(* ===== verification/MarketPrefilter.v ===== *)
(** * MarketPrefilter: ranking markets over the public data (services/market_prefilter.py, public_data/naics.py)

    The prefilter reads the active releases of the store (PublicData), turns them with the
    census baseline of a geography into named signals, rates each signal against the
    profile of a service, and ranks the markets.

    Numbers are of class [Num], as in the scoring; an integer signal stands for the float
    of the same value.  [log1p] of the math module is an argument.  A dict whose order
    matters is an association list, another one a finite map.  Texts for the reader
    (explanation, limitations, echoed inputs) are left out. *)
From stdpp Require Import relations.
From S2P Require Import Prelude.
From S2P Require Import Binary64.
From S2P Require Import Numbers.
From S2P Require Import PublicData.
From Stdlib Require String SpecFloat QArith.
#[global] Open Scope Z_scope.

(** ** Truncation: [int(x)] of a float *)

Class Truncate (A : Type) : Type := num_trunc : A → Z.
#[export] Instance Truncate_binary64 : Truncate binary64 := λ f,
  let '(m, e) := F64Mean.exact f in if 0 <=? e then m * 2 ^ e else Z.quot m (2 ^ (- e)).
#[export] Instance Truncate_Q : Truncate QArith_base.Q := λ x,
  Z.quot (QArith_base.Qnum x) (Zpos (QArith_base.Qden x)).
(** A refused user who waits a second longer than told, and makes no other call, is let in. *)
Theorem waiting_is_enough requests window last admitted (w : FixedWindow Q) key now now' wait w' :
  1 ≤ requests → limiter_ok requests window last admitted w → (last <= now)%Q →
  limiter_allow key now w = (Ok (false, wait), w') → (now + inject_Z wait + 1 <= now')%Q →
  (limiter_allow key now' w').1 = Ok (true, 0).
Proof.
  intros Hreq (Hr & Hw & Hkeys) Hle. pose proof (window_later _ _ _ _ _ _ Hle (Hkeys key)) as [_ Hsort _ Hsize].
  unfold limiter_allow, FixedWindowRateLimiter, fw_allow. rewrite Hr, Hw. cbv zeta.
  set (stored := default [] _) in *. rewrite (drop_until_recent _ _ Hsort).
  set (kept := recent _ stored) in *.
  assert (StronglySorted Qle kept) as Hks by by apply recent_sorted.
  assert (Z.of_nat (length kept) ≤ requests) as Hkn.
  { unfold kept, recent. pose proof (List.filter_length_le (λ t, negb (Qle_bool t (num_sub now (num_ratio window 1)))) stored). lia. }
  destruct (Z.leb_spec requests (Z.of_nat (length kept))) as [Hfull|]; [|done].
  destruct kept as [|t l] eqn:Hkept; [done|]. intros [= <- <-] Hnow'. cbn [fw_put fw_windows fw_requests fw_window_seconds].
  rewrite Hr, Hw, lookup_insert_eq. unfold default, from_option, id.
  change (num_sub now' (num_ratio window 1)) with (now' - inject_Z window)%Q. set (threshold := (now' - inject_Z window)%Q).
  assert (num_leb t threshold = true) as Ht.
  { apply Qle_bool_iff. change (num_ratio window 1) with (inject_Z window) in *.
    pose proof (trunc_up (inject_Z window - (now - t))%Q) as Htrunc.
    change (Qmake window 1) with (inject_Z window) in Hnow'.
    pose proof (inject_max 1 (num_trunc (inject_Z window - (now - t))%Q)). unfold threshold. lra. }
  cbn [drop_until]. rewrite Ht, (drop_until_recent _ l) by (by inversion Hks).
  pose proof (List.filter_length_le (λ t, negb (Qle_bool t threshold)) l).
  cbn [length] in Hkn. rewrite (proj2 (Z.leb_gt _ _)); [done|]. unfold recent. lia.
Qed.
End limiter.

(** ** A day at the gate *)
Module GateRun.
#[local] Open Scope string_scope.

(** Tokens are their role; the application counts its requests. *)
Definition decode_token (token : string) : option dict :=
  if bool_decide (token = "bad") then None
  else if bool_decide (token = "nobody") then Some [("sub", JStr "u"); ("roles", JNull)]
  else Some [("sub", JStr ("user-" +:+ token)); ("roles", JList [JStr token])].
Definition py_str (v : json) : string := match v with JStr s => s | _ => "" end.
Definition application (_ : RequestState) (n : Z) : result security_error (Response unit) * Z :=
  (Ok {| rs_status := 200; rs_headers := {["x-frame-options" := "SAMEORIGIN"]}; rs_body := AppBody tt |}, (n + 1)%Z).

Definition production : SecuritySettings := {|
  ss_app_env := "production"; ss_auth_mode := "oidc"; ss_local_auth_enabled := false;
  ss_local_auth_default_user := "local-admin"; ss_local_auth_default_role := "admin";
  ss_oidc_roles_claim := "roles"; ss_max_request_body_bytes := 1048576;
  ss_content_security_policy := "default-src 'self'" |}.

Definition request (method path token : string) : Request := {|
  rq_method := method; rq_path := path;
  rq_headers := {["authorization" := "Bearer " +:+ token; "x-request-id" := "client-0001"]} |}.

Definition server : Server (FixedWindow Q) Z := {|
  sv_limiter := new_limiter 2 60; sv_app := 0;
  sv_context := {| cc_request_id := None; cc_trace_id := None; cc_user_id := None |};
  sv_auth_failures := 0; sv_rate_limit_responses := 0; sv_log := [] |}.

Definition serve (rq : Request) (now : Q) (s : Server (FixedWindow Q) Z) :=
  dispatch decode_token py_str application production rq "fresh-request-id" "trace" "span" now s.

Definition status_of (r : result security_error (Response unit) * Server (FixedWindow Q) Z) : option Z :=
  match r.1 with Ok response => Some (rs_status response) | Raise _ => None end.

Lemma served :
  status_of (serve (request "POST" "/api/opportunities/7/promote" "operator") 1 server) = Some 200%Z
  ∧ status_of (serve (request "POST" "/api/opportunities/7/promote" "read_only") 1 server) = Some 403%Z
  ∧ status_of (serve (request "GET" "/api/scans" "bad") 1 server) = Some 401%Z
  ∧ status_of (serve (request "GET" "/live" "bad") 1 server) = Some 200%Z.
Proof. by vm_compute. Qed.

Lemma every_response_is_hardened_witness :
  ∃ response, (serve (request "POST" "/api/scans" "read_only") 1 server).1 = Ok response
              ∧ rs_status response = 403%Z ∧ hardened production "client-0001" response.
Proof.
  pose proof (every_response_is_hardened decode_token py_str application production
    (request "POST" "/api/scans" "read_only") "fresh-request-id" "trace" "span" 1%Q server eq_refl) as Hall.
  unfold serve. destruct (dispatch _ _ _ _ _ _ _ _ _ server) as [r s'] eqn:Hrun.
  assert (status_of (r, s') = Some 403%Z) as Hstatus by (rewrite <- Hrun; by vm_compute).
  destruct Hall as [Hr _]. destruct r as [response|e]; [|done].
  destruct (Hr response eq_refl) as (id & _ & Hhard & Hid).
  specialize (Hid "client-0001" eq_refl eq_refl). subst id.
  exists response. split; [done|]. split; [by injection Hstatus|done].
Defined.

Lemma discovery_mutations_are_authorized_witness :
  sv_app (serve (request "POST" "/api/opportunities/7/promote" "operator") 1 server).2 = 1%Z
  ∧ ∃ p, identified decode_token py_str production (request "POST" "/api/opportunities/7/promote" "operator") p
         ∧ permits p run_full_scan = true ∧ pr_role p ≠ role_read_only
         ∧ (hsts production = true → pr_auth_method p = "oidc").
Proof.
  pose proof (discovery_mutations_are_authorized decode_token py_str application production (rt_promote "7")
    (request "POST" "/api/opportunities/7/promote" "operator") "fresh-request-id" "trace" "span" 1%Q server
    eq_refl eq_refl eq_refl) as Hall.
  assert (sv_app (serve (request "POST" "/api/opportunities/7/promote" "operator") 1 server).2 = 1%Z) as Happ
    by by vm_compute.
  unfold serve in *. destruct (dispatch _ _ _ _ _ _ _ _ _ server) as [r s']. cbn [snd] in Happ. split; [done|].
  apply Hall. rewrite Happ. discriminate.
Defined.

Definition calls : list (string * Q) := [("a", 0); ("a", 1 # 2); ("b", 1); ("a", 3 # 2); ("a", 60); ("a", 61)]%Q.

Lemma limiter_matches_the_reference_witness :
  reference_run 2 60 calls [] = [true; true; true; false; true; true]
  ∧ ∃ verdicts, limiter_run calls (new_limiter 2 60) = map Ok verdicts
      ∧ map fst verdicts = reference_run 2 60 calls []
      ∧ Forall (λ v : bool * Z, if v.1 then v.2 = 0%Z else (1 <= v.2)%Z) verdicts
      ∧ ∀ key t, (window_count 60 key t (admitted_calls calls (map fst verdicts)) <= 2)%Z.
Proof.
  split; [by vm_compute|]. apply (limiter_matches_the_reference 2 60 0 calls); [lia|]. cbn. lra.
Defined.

== == ==

*ABOUT THIS EXERCISE*. In the records above, collect each line with "Hall".

*FINISHED TASK*.
    (request "POST" "/api/scans" "read_only") "fresh-request-id" "trace" "span" 1%Q server eq_refl) as Hall.
  destruct Hall as [Hr _]. destruct r as [response|e]; [|done].
    eq_refl eq_refl eq_refl) as Hall.
  apply Hall. rewrite Happ. discriminate.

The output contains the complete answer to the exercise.